__WORK INSTRUCTION__
Look for the word "standard" in the entries below, then copy every line that has it.

[[ RECORDS FOR THIS EXERCISE open ]]

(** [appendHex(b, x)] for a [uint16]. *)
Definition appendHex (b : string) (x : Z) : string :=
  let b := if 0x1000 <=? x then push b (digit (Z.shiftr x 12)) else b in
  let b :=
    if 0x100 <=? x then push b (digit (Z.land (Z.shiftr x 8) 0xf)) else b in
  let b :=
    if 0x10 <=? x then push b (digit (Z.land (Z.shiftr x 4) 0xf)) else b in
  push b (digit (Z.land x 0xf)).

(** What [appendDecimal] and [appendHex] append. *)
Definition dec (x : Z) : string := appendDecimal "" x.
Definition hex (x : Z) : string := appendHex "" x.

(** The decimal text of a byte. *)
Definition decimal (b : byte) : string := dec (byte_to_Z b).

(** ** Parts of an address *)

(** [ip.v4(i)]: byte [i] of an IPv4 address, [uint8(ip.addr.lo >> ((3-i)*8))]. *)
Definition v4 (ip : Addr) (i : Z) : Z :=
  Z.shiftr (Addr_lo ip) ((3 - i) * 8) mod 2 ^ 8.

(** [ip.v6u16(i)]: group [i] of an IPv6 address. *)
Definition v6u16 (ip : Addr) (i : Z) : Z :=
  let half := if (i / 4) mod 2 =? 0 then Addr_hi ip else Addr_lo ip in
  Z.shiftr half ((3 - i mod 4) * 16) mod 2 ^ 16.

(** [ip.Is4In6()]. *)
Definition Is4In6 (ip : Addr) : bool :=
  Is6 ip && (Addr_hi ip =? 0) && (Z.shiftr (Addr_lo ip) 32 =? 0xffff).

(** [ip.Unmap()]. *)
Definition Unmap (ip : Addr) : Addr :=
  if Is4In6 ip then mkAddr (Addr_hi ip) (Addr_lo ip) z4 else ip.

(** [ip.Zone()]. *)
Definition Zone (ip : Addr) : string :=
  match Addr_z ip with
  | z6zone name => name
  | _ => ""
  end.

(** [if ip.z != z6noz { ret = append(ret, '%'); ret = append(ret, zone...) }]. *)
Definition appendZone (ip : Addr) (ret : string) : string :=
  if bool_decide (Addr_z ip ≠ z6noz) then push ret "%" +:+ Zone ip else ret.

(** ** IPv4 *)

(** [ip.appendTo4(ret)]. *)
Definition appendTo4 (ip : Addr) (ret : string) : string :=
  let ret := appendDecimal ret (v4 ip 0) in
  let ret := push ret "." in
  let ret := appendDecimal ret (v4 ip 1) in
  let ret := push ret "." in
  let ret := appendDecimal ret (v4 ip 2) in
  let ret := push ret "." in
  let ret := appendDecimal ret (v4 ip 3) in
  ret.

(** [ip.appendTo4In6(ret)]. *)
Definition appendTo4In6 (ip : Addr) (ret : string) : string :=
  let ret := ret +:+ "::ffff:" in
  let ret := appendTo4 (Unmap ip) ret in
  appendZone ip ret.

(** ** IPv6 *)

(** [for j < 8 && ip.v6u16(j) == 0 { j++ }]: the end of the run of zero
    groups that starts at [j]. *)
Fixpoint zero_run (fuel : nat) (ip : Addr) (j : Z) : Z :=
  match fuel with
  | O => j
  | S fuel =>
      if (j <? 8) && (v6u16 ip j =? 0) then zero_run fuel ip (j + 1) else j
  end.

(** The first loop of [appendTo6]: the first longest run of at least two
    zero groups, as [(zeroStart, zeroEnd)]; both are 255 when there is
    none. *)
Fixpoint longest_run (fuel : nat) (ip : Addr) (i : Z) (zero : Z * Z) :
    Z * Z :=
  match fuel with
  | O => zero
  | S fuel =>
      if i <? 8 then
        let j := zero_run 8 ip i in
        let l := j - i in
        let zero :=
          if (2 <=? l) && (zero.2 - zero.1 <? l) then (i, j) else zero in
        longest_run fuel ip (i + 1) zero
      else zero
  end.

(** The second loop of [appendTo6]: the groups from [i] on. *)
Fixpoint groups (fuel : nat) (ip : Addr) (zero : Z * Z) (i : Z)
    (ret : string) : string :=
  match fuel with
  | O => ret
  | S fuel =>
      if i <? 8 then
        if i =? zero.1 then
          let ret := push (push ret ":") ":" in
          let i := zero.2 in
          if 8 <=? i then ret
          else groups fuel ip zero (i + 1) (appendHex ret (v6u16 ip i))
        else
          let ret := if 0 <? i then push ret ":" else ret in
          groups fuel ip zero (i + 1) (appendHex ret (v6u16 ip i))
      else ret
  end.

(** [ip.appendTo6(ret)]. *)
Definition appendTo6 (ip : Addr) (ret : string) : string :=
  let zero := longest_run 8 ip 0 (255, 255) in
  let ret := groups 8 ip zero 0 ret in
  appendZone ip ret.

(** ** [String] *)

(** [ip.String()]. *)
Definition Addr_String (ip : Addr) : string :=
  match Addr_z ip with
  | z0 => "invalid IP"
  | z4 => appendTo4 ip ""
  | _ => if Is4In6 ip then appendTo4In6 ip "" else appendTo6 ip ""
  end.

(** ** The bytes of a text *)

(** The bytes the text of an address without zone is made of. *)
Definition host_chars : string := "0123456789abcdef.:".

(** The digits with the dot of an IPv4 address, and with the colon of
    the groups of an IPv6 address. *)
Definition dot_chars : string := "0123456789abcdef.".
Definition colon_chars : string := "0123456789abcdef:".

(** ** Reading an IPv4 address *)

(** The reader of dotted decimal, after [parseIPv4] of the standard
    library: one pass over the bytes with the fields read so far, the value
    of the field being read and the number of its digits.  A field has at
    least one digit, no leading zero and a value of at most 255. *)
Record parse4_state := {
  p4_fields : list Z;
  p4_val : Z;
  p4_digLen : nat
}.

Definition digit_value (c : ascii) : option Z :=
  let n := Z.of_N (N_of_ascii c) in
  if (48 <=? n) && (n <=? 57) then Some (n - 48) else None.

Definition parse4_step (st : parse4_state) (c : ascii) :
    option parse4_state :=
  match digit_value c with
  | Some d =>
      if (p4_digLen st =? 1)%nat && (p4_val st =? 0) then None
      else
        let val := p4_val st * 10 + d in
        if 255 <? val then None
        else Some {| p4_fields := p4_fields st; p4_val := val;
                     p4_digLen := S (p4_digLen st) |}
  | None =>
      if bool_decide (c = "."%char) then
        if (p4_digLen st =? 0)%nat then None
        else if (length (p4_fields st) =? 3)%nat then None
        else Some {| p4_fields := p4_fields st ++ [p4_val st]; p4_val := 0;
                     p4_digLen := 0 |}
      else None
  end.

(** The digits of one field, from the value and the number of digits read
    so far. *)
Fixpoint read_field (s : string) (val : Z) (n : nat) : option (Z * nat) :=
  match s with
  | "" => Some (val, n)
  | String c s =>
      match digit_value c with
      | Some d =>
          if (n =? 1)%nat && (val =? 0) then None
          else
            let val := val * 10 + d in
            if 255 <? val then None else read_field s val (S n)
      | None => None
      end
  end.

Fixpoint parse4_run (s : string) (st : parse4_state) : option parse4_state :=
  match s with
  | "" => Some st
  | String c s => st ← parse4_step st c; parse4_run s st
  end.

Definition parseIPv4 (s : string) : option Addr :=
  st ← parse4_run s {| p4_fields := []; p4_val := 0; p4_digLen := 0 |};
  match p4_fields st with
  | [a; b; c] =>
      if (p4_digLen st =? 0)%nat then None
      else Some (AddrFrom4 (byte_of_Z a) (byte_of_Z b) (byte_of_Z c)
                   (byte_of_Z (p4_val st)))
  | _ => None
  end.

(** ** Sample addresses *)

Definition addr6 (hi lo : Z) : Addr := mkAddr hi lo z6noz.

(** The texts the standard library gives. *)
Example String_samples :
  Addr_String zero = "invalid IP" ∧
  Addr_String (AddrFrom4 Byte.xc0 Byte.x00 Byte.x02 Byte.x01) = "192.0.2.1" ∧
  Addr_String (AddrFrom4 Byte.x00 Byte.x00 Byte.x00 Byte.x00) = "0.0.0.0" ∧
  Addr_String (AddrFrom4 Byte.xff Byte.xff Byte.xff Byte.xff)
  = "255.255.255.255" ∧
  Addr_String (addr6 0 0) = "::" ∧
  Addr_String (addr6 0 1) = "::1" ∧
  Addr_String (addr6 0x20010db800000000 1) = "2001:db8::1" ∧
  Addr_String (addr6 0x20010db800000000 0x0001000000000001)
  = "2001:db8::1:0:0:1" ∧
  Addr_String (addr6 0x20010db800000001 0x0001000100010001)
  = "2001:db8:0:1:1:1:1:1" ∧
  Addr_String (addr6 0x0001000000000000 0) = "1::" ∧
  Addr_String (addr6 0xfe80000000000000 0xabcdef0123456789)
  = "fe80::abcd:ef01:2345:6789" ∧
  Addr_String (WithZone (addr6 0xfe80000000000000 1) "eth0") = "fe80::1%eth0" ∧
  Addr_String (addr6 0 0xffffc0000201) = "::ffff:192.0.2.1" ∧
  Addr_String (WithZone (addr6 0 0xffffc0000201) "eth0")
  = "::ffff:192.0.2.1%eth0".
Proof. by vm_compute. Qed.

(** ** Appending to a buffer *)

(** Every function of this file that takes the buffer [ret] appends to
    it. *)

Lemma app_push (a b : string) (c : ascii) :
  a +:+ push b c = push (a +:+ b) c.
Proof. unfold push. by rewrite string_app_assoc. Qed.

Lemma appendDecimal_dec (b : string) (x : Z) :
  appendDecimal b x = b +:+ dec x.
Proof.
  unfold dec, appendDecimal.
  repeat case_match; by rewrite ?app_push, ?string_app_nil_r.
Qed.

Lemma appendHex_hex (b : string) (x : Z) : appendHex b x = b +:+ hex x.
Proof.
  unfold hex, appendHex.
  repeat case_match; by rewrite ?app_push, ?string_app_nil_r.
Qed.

[[ RECORDS FOR THIS EXERCISE closed ]]
[[ RECORDS FOR THIS EXERCISE open ]]

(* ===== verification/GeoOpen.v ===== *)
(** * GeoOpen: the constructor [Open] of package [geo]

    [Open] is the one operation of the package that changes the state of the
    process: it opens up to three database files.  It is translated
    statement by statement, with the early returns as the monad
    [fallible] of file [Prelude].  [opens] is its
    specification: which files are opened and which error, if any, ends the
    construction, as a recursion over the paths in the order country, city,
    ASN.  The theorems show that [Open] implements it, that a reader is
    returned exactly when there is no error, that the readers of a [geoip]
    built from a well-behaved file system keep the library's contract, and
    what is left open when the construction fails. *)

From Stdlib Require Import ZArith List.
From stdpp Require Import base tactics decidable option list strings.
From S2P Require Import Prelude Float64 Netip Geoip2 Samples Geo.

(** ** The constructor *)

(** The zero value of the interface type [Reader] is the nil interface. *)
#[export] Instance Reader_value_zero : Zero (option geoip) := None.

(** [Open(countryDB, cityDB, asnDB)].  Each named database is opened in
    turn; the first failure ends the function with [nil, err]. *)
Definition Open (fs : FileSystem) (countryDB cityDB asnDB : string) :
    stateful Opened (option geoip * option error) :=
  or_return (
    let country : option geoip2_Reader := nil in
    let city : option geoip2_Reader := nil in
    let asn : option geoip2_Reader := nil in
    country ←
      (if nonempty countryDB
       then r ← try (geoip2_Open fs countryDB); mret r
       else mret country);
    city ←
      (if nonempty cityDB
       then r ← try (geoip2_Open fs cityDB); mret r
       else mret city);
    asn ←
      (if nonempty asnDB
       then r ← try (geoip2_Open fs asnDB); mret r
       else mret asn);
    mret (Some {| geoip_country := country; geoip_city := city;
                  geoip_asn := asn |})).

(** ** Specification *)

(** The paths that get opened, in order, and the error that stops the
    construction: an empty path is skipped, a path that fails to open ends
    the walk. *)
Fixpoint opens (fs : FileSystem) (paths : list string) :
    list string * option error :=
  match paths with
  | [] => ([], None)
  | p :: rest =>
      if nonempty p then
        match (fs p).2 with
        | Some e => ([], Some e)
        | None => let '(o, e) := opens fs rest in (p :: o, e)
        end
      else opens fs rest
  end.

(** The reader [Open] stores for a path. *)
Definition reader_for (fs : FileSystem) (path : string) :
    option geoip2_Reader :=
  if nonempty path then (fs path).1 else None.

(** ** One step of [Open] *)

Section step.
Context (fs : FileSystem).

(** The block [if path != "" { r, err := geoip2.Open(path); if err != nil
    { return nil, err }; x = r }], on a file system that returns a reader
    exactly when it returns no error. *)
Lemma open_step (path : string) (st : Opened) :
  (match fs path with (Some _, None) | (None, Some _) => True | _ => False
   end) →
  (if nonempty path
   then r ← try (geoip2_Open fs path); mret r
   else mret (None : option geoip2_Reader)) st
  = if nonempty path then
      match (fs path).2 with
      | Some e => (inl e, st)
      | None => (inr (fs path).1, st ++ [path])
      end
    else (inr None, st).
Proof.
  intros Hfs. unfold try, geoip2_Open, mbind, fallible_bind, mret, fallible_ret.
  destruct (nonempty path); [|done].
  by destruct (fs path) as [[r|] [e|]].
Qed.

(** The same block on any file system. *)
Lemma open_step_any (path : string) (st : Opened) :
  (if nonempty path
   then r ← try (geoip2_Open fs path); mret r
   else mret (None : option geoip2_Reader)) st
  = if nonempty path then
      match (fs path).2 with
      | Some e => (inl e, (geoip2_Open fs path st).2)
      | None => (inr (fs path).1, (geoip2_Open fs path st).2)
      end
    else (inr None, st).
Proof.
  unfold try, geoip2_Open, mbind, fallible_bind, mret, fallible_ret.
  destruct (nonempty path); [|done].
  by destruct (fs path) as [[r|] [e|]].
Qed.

[[ RECORDS FOR THIS EXERCISE closed ]]
[[ RECORDS FOR THIS EXERCISE open ]]

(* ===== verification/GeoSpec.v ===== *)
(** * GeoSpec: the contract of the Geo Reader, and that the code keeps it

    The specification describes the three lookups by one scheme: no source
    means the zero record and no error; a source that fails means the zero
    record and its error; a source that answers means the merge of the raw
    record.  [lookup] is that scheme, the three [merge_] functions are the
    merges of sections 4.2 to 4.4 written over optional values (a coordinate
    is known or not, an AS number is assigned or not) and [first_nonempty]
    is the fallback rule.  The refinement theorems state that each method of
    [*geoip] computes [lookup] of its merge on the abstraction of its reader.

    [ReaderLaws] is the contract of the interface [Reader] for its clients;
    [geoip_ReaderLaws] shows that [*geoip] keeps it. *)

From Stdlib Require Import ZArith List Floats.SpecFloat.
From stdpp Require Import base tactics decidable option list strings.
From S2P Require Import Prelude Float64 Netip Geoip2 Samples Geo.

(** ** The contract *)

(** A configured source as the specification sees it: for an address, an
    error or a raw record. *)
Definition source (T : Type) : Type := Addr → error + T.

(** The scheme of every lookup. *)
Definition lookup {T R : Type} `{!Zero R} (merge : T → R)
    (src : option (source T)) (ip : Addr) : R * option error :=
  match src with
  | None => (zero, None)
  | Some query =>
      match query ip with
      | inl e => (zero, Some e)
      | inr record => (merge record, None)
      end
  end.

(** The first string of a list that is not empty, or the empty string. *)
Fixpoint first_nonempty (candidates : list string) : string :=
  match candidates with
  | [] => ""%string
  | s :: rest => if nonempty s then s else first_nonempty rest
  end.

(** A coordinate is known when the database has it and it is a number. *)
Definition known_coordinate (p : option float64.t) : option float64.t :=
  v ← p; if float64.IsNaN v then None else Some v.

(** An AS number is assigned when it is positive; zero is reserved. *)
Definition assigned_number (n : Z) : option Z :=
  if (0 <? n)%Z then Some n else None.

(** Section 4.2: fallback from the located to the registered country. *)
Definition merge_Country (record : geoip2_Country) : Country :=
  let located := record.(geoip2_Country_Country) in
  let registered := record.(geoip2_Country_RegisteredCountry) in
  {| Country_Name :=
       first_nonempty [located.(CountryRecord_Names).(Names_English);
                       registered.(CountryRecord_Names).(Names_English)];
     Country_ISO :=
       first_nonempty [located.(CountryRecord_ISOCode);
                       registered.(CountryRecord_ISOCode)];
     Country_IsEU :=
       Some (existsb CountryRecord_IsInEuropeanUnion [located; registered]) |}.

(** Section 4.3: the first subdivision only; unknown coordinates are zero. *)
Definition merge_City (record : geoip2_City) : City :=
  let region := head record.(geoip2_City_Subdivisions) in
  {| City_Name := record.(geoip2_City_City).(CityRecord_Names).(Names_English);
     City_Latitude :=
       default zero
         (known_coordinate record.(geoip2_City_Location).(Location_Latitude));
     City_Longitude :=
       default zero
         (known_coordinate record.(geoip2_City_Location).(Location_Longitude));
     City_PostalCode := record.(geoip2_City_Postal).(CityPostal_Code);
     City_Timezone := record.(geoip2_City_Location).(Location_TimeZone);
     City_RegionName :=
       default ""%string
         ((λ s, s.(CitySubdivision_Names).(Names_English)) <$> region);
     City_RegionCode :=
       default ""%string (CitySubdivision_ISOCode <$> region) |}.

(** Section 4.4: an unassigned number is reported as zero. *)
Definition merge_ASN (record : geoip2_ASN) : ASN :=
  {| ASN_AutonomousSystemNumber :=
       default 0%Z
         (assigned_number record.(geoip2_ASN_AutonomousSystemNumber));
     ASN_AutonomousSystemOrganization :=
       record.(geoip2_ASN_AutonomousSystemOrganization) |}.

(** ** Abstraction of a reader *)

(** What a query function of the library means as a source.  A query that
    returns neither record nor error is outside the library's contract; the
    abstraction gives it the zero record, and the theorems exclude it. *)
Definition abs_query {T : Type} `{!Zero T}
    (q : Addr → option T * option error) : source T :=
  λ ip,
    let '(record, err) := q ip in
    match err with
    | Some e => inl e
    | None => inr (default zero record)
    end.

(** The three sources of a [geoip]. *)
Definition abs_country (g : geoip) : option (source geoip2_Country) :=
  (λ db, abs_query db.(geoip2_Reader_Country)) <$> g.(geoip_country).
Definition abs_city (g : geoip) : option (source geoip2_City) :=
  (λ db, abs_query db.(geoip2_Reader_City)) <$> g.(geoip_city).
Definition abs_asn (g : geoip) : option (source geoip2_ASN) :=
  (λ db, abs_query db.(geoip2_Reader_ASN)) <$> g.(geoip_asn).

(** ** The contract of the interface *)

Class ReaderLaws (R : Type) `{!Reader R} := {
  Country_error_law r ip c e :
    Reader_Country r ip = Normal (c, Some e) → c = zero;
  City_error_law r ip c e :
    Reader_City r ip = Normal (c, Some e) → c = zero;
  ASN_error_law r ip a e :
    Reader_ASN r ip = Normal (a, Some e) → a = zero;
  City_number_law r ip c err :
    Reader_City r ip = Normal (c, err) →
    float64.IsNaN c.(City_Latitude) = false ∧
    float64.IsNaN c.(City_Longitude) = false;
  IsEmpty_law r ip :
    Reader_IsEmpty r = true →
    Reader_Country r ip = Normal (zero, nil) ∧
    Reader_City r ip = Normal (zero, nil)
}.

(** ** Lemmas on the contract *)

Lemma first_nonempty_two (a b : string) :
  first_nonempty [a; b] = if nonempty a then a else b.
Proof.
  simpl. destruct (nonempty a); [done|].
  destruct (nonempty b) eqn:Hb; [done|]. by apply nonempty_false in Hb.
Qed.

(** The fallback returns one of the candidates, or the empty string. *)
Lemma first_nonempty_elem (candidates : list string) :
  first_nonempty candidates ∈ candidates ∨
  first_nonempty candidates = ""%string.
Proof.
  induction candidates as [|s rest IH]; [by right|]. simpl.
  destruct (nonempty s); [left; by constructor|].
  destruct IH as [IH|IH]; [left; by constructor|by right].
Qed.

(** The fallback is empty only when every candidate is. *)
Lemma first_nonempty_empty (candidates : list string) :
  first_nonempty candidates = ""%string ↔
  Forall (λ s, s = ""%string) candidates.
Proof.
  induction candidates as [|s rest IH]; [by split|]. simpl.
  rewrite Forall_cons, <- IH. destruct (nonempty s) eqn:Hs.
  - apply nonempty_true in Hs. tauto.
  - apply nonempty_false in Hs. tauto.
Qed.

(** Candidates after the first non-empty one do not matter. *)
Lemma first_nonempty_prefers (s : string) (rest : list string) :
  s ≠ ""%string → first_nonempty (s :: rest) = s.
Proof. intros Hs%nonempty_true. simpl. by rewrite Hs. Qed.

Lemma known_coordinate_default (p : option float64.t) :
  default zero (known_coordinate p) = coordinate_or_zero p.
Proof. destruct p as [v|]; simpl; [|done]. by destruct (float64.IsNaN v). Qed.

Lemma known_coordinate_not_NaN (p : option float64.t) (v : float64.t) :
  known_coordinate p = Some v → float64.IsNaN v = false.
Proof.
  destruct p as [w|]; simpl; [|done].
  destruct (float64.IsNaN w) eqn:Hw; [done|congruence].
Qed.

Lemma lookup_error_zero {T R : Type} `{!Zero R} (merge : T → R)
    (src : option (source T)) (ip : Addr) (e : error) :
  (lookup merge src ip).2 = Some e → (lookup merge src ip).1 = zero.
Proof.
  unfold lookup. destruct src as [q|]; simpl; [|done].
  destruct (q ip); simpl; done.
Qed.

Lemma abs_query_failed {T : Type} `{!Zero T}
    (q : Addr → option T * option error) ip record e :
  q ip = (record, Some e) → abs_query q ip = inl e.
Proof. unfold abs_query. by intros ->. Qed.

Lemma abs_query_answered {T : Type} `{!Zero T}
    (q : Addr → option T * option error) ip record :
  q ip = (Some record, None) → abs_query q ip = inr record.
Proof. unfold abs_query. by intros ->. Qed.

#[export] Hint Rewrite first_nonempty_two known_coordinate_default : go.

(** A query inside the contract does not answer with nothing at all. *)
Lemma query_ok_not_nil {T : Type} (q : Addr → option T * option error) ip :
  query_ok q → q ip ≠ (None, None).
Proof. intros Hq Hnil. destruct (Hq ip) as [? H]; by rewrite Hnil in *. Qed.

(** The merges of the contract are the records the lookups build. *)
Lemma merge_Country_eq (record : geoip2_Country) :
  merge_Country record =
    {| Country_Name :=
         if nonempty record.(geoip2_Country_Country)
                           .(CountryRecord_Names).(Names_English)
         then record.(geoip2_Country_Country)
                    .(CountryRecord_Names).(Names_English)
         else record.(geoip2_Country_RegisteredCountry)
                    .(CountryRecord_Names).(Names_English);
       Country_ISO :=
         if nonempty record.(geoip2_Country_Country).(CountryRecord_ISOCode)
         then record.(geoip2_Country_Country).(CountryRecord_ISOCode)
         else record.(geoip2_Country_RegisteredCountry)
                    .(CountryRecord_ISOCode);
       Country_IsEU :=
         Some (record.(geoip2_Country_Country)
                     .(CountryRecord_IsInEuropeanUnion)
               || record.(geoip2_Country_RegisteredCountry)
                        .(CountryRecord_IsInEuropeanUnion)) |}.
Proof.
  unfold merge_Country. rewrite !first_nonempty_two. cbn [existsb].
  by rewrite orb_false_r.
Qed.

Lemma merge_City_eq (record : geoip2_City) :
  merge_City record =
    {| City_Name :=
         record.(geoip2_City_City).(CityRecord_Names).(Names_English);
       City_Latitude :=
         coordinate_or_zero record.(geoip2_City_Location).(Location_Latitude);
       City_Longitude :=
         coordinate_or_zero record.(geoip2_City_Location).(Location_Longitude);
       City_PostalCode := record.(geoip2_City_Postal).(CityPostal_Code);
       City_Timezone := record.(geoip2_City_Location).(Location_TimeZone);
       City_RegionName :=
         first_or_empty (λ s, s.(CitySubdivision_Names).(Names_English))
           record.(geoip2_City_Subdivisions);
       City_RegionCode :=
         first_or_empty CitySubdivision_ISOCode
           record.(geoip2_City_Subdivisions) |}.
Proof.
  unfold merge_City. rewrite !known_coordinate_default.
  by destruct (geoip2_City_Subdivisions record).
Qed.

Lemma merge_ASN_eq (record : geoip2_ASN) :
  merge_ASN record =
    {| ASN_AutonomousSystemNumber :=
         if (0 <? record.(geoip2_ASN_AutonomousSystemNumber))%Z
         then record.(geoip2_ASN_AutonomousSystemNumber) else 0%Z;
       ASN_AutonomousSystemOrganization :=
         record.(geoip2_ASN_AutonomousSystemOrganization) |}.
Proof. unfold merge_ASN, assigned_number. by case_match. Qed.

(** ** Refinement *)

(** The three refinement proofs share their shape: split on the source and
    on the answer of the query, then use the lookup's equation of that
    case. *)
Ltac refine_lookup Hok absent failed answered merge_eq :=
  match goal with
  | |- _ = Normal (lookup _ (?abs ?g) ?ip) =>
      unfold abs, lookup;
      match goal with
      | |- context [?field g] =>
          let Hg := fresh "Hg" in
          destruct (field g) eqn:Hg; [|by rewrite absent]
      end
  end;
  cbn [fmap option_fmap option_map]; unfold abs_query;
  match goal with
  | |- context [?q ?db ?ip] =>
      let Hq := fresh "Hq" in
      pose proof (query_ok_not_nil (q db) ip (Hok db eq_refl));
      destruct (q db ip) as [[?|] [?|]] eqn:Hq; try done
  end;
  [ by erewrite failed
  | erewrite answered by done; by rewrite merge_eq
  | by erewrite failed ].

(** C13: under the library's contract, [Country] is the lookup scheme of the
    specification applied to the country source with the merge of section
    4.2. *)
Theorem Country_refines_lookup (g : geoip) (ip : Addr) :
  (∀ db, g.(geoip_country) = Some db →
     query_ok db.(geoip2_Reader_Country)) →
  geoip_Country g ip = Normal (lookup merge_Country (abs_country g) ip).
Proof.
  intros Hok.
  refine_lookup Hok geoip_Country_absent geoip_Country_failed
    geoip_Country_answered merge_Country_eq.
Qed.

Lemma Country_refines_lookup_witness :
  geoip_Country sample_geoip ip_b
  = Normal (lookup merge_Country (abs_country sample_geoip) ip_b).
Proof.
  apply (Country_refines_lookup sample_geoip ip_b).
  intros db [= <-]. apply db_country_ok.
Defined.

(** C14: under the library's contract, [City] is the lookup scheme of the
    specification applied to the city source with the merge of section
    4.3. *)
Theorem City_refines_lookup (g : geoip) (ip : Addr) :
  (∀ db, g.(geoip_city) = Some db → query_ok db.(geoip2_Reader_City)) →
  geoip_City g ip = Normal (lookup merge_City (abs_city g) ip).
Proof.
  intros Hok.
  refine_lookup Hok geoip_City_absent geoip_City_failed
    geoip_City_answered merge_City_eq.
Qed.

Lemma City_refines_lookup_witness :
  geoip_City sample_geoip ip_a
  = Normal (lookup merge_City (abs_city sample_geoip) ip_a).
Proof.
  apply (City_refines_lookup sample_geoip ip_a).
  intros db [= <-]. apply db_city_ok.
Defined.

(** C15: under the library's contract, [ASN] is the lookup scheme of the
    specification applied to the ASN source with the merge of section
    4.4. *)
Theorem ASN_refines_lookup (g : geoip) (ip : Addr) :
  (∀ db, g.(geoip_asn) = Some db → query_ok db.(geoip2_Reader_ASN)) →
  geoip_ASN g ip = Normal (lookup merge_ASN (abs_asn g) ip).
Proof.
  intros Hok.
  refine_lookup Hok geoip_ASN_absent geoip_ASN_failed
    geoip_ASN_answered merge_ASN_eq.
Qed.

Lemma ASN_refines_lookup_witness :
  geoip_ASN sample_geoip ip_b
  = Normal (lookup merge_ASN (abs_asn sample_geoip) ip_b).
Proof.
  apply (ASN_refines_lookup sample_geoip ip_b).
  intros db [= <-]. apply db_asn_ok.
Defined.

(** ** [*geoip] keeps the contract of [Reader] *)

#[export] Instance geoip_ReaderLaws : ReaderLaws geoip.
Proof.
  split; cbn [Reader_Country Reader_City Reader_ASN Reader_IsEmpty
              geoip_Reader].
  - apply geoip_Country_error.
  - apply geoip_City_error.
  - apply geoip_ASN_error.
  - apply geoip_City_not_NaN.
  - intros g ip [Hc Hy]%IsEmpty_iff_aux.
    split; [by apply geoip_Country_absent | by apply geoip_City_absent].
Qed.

[[ RECORDS FOR THIS EXERCISE closed ]]

__RESPONSE TO THIS TASK__
(** The reader of dotted decimal, after [parseIPv4] of the standard
(** The texts the standard library gives. *)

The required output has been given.